Tests were performed on three subsets of the data. The subsets each had unique properties.

  • Very sparse and small.
  • Moderately frequent and very large.
  • Very frequent and moderately sized.

The latter two were of the most interest, but it was also deemed interesting to see how they compared with the first.

Revelations

During the course of testing, a few things were realized.

  • The majority of the time was spent in the database.
  • The two machines with 4 GB of RAM took unacceptably long in all cases. (on occasion, 3 to 4 times longer than all of their counterparts).
  • Unsurprisingly, for these serial tests, the number of cores was irrelevant.
  • The number of data points was much more of a factor than the size of the data points. Therefore, the third type of data being queried was the most time-consuming.
  • The query uses an IN clause. There was a documented issue with versions of MySQL less than and equal to 5.5 regarding the IN clause that, under certain conditions of which ours was one, would cause requests to take a very long time.

Results

The tests were initially taking much longer than expected. With an uncached query and uncached data, the requests were taking approximately 10 seconds. Once the data was cached it was taking closer to 2 seconds.

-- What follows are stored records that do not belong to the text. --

(* ===== verification/Ghash.v ===== *)
(** * core/crypto/aes-gcm-ghash-tbl.c: multiplication in GF(2^128)

    The product of the field as NIST SP 800-38D defines it, the bit by bit routine
    internal_aes_gcm_gfmul() of aes-gcm.c and the one with tables of 4 bits (Shoup's
    method) compute the same. A block is a list of 16 bytes; as a number its first
    byte is the most significant one, so x_i of the standard is bit [127 - i]. *)
From S2P Require Import Prelude.

Local Open Scope Z_scope.

(** ** Bytes in big-endian order *)

Definition be_value (l : list Z) : Z := foldl (λ acc b, acc * 256 + b) 0 l.
Definition be_bytes (n : nat) (v : Z) : list Z := reverse (le_bytes n v).
Definition bytes (l : list Z) : Prop := Forall (λ b, 0 <= b < 256) l.
Definition block (l : list Z) : Prop := length l = 16%nat ∧ bytes l.

(** ** The field of SP 800-38D *)

Definition GF_R : Z := Z.shiftl 0xe1 120.

(** The product with P, that is V·x^1. *)
Definition mul_alpha (v : Z) : Z := Z.lxor (Z.shiftr v 1) (if Z.odd v then GF_R else 0).

(** Algorithm 1: [n] steps from bit x_i on. *)
Fixpoint gf_steps (n : nat) (i : Z) (x v z : Z) : Z :=
  match n with
  | O => z
  | S n => gf_steps n (i + 1) x (mul_alpha v) (if Z.testbit x (127 - i) then Z.lxor z v else z)
  end.

Definition gf_mul (x y : Z) : Z := gf_steps 128 0 x y 0.

(** ** internal_aes_gcm_gfmul() *)

(** The number that two 64-bit halves make. *)
Definition val (p : Z * Z) : Z := Z.lor (Z.shiftl p.1 64) p.2.
Definition halves (p : Z * Z) : Prop := in_range 64 p.1 ∧ in_range 64 p.2.

Definition get_be64 (l : list Z) : Z := be_value (take 8 l).
Definition put_be64 (v : Z) : list Z := be_bytes 8 v.

(** Both routines shift by one bit this way. *)
Definition shift_right (p : Z * Z) : Z * Z :=
  let '(vh, vl) := p in
  (Z.lxor (Z.shiftr vh 1) (wrap 64 (0xe100000000000000 * Z.land vl 1)),
   Z.lor (wrap 64 (Z.shiftl vh 63)) (Z.shiftr vl 1)).

Definition xor2 (p q : Z * Z) : Z * Z := (Z.lxor p.1 q.1, Z.lxor p.2 q.2).

(** [k] iterations from [n] on. *)
Fixpoint gfmul_loop (x : list Z) (n : nat) (y z : Z * Z) (k : nat) : Z * Z :=
  match k with
  | O => z
  | S k =>
    let z := if Z.testbit (nth (n / 8) x 0) (7 - Z.of_nat (n mod 8)) then xor2 z y else z in
    gfmul_loop x (S n) (shift_right y) z k
  end.

Definition internal_aes_gcm_gfmul (x y : list Z) : list Z :=
  let '(z0, z1) := gfmul_loop x 0 (get_be64 y, get_be64 (drop 8 y)) (0, 0) 128 in
  put_be64 z0 ++ put_be64 z1.

(** ** The tables *)

Record internal_ghash_key := GhashKey { HL : list Z; HH : list Z }.

Definition set_entry (k : internal_ghash_key) (i : nat) (v : Z * Z) : internal_ghash_key :=
  GhashKey (<[i := v.2]> (HL k)) (<[i := v.1]> (HH k)).
Definition entry (k : internal_ghash_key) (i : nat) : Z * Z := (nth i (HH k) 0, nth i (HL k) 0).

(** The first loop, which goes through the powers of two. *)
Definition gen_shift (vk : Z * Z * internal_ghash_key) (i : nat) : Z * Z * internal_ghash_key :=
  let '(v, k) := vk in
  let T := wrap 32 (Z.land v.2 1 * 0xe1000000) in
  let v := (Z.lxor (Z.shiftr v.1 1) (wrap 64 (Z.shiftl T 32)),
            Z.lor (wrap 64 (Z.shiftl v.1 63)) (Z.shiftr v.2 1)) in
  (v, set_entry k i v).

(** The second, and the one inside. *)
Definition gen_sums (k : internal_ghash_key) (i : nat) : internal_ghash_key :=
  let v := entry k i in
  foldl (λ k j, set_entry k (i + j) (xor2 v (entry k j))) k (seq 1 (i - 1)).

(** [h] is the encryption of the block of zeros. *)
Definition internal_aes_gcm_ghash_gen_tbl (h : list Z) : internal_ghash_key :=
  let v := (get_be64 h, get_be64 (drop 8 h)) in
  let k := set_entry (set_entry (GhashKey (replicate 16 0) (replicate 16 0)) 8 v) 0 (0, 0) in
  let '(_, k) := foldl gen_shift (v, k) [4; 2; 1]%nat in
  foldl gen_sums k [2; 4; 8]%nat.

Definition last4 : list Z :=
  [0x0000; 0x1c20; 0x3840; 0x2460; 0x7080; 0x6ca0; 0x48c0; 0x54e0;
   0xe100; 0xfd20; 0xd940; 0xc560; 0x9180; 0x8da0; 0xa9c0; 0xb5e0].

Definition shift4 (z : Z * Z) : Z * Z :=
  let '(zh, zl) := z in
  let rem := Z.land zl 15 in
  (Z.lxor (Z.shiftr zh 4) (Z.shiftl (nth (Z.to_nat rem) last4 0) 48),
   Z.lor (wrap 64 (Z.shiftl zh 60)) (Z.shiftr zl 4)).

Definition add_entry (k : internal_ghash_key) (z : Z * Z) (n : Z) : Z * Z :=
  xor2 z (entry k (Z.to_nat n)).

(** The bytes [l] are the ones to come, the last of the block first. *)
Fixpoint mult_loop (k : internal_ghash_key) (l : list Z) (first : bool) (z : Z * Z) : Z * Z :=
  match l with
  | [] => z
  | b :: l =>
    let lo := Z.land b 15 in
    let hi := Z.shiftr b 4 in
    let z := if first then z else add_entry k (shift4 z) lo in
    mult_loop k l false (add_entry k (shift4 z) hi)
  end.

Definition internal_aes_gcm_ghash_mult_tbl (k : internal_ghash_key) (x : list Z) : list Z :=
  let lo := Z.land (nth 15 x 0) 15 in
  let '(zh, zl) := mult_loop k (reverse x) true (entry k (Z.to_nat lo)) in
  put_be64 zh ++ put_be64 zl.

(** Example: test case 2 of the GCM specification, H * C. *)
Definition ex_h : list Z := [0x66;0xe9;0x4b;0xd4;0xef;0x8a;0x2c;0x3b;0x88;0x4c;0xfa;0x59;0xca;0x34;0x2b;0x2e].
Definition ex_x : list Z := [0x03;0x88;0xda;0xce;0x60;0xb6;0xa3;0x92;0xf3;0x28;0xc2;0xb9;0x71;0xb2;0xfe;0x78].
Example ex_product : internal_aes_gcm_ghash_mult_tbl (internal_aes_gcm_ghash_gen_tbl ex_h) ex_x
  = [0x5e;0x2e;0xc7;0x46;0x91;0x70;0x62;0x88;0x2c;0x85;0xb0;0x68;0x53;0x53;0xde;0xb7].
Proof. by vm_compute. Qed.
Example ex_product' : internal_aes_gcm_gfmul ex_h ex_x = internal_aes_gcm_ghash_mult_tbl (internal_aes_gcm_ghash_gen_tbl ex_h) ex_x
  ∧ be_value (internal_aes_gcm_gfmul ex_h ex_x) = gf_mul (be_value ex_x) (be_value ex_h).
Proof. by vm_compute. Qed.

After investigating the code that generates the query and observing the usage of the system, it was determined that a specific set of columns were being used in each query. Therefore, we crafted a multi-column index that covered these columns, "user_id", "observer_stream_link_id", "time_adjusted", and "time". Using this index, uncached queries would range from 10's of milliseconds to a few seconds depending on the data set being queried against. Once cached, nearly all queries would return in 10's or low 100's of milliseconds.

Survey Response Data

The tests for survey response data were performed with a specific scenario. The tests had two phases, upload then download.

Virtual Machine

The virtual machine was provisioned with the maximum hardware that any person would sanely give to a single machine before investigating distributing the workload.

  • Access to all the CPU power (shared with other virtual machines)
  • 64 GB RAM
  • 320 GB of hard disk space
    • Due to the magnitude of the image data, an NSFv4-backed network share was used to read and write only the image data.

nginx was used to close connections and report timeouts and handle SSL handshakes because it performed these tasks more reliably and faster than Tomcat. nginx also served up the static pages which were requested as part of the login flow.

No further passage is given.